Saved data entries
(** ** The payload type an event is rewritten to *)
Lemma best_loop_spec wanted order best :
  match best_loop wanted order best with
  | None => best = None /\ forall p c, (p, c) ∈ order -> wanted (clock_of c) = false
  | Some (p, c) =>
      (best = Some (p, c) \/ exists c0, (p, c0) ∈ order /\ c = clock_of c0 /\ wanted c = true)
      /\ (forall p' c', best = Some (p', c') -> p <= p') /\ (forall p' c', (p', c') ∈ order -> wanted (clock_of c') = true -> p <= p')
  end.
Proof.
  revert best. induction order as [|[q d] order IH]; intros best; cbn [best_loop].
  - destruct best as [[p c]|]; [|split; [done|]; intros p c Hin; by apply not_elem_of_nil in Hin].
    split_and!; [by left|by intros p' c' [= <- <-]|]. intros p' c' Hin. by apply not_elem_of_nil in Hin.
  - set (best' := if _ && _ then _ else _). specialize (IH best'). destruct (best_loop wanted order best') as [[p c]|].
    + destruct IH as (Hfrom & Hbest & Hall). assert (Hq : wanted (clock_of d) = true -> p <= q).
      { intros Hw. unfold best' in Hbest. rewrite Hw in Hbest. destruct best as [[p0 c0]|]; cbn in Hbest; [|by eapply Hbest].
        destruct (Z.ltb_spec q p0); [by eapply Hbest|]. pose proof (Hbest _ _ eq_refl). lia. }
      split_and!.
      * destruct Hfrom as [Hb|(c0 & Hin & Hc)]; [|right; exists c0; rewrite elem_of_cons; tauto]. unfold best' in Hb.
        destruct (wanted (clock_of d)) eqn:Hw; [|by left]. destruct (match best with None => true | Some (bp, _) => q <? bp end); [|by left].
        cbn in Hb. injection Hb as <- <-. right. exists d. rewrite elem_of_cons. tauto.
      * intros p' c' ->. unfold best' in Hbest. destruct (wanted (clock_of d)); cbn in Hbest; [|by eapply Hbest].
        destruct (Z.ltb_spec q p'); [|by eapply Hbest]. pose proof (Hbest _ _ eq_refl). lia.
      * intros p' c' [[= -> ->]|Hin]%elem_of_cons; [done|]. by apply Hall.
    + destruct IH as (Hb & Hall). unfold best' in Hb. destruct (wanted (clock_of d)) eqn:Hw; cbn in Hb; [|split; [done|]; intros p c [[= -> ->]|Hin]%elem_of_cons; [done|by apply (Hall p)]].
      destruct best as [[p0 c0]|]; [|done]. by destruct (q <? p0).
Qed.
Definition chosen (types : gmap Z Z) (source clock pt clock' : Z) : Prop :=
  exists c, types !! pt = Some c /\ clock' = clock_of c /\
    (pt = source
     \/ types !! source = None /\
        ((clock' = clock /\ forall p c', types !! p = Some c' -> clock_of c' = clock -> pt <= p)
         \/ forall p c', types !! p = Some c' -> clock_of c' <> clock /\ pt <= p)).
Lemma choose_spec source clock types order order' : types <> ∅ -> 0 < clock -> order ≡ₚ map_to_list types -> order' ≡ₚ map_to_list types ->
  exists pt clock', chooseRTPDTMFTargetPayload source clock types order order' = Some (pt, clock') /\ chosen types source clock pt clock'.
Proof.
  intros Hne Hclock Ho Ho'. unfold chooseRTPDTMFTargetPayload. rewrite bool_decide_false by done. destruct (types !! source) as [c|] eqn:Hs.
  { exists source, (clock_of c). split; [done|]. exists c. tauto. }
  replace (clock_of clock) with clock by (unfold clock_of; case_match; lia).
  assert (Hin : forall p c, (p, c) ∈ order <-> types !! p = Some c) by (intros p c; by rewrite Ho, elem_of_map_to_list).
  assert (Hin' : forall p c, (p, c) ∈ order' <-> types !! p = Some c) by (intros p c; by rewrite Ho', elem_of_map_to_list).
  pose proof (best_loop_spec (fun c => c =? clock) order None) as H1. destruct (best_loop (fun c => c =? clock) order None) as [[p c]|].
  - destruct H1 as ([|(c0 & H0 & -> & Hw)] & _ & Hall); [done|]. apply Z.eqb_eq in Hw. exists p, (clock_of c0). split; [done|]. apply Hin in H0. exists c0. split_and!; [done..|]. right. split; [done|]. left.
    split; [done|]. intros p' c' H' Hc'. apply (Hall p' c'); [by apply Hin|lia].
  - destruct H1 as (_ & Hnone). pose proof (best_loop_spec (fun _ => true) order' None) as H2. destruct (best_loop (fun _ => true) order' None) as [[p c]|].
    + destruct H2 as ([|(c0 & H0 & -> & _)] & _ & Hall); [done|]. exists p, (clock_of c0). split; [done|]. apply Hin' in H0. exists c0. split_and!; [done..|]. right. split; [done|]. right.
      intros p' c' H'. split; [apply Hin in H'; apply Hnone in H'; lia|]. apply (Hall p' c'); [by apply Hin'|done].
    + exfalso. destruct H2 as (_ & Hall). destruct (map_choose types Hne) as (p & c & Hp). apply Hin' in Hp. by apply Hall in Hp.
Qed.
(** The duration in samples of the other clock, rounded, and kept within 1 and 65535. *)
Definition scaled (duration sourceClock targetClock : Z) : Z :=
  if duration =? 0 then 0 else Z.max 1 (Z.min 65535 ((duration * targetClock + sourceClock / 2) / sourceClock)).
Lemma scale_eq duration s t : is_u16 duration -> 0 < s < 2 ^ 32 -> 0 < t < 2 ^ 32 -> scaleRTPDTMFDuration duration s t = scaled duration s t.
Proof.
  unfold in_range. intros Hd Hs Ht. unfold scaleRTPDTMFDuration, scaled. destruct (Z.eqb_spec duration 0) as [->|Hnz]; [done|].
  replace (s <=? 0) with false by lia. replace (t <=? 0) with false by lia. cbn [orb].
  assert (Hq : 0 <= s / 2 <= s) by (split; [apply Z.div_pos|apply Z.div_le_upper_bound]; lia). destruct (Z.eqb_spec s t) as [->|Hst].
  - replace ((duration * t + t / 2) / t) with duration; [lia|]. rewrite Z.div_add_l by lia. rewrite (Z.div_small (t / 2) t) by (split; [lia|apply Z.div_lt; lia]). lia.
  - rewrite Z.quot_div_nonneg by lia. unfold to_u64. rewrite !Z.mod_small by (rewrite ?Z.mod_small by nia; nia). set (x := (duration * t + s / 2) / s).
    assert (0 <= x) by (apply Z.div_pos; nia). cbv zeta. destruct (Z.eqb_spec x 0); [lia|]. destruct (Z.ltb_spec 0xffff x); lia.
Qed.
* * *
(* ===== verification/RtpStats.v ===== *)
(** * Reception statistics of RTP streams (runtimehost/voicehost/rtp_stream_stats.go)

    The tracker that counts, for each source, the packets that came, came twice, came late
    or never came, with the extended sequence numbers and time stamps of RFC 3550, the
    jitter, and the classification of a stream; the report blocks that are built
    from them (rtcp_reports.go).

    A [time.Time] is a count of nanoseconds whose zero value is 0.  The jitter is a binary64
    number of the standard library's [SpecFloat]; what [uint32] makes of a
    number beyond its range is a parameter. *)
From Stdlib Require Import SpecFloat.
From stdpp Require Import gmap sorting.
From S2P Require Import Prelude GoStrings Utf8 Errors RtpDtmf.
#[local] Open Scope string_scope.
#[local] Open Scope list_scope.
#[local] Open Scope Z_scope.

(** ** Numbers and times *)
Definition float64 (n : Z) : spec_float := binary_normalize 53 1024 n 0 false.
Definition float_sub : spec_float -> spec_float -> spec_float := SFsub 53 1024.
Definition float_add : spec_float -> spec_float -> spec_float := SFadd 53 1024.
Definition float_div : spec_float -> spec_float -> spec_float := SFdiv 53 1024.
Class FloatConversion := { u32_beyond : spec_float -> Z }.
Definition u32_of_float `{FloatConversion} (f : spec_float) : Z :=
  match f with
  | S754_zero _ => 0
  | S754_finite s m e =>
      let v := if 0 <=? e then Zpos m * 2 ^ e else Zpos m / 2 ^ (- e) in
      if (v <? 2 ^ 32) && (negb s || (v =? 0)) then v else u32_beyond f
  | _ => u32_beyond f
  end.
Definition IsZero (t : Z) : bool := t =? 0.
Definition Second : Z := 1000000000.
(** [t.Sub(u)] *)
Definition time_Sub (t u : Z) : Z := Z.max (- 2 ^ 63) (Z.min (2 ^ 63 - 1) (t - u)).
* * *
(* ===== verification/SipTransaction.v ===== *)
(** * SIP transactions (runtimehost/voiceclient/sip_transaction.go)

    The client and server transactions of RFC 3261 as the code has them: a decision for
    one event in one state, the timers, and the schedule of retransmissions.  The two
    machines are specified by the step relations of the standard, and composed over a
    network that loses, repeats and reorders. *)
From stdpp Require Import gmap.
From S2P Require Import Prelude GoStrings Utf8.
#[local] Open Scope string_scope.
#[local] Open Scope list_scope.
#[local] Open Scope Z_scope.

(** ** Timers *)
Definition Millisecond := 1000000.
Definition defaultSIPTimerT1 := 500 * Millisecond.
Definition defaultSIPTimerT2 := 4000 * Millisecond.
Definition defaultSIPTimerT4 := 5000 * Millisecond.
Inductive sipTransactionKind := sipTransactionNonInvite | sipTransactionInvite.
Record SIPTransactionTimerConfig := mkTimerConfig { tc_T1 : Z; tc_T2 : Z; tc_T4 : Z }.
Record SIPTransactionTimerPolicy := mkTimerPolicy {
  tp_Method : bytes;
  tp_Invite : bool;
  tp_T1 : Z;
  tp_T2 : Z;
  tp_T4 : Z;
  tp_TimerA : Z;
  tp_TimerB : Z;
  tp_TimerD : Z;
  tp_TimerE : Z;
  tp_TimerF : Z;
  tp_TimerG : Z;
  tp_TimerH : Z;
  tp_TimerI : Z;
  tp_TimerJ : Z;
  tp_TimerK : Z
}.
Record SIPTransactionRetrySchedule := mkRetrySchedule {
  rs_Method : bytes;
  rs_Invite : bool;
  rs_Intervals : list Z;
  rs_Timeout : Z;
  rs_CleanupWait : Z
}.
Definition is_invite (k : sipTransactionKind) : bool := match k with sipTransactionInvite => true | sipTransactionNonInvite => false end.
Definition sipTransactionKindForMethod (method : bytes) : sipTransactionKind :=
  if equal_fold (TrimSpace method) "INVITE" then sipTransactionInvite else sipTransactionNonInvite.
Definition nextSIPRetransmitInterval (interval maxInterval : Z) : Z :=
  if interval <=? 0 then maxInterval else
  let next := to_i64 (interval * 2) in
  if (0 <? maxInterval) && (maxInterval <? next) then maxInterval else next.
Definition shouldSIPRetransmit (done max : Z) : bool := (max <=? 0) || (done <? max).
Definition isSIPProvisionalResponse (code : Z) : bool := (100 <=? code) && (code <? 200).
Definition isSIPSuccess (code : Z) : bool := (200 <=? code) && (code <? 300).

**Task description:**
Among the records above, only the lines between the line holding "let v := if" and the line holding "Definition time_Sub (t", inclusive, are to be output, exactly as written.

**Answer section:**
      let v := if 0 <=? e then Zpos m * 2 ^ e else Zpos m / 2 ^ (- e) in
      if (v <? 2 ^ 32) && (negb s || (v =? 0)) then v else u32_beyond f
  | _ => u32_beyond f
  end.
Definition IsZero (t : Z) : bool := t =? 0.
Definition Second : Z := 1000000000.
(** [t.Sub(u)] *)
Definition time_Sub (t u : Z) : Z := Z.max (- 2 ^ 63) (Z.min (2 ^ 63 - 1) (t - u)).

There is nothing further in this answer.